Work request: Whenever the word "Inductive" shows up in a line of the data, copy that line.

Provided information:

┌────────

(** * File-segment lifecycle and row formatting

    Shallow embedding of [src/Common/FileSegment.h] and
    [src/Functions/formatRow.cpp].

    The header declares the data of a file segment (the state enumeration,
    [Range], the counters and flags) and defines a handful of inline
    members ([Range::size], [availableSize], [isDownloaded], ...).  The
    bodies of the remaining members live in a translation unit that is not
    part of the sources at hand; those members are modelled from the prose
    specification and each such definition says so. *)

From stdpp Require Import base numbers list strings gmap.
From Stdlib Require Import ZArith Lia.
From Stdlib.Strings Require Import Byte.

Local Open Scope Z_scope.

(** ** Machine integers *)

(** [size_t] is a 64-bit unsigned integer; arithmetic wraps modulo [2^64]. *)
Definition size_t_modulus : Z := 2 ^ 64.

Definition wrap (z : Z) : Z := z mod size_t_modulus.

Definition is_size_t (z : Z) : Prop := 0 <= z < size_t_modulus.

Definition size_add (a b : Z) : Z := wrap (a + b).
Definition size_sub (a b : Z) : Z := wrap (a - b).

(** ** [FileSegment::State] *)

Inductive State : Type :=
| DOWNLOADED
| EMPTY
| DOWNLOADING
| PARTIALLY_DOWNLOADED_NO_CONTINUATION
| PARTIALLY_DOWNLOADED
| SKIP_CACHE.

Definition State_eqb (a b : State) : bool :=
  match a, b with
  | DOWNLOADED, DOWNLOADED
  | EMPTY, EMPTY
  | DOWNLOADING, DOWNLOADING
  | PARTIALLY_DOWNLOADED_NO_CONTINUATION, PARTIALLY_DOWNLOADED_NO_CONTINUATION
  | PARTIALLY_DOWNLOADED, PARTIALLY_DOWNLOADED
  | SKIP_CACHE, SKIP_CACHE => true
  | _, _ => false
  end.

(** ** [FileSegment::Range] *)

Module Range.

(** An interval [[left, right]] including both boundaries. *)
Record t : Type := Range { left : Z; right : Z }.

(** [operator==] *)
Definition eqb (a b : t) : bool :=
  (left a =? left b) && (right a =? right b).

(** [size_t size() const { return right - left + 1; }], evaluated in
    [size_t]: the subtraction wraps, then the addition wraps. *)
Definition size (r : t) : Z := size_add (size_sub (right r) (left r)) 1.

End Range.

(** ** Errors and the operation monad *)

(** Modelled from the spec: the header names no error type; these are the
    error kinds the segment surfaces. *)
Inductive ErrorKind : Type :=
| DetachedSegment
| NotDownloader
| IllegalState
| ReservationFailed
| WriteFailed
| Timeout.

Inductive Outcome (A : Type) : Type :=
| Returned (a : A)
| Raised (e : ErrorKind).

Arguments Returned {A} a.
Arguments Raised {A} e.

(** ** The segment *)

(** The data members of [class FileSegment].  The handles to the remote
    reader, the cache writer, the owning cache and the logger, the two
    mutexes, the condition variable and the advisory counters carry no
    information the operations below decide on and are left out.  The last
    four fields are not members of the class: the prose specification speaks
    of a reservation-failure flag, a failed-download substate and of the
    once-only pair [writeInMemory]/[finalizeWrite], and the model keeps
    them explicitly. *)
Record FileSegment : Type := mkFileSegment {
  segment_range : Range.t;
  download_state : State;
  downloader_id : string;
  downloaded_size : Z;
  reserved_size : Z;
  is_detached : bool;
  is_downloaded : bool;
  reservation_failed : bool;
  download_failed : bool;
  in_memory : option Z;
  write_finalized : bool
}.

└────────

Your solution:
Inductive State : Type :=
Inductive ErrorKind : Type :=
Inductive Outcome (A : Type) : Type :=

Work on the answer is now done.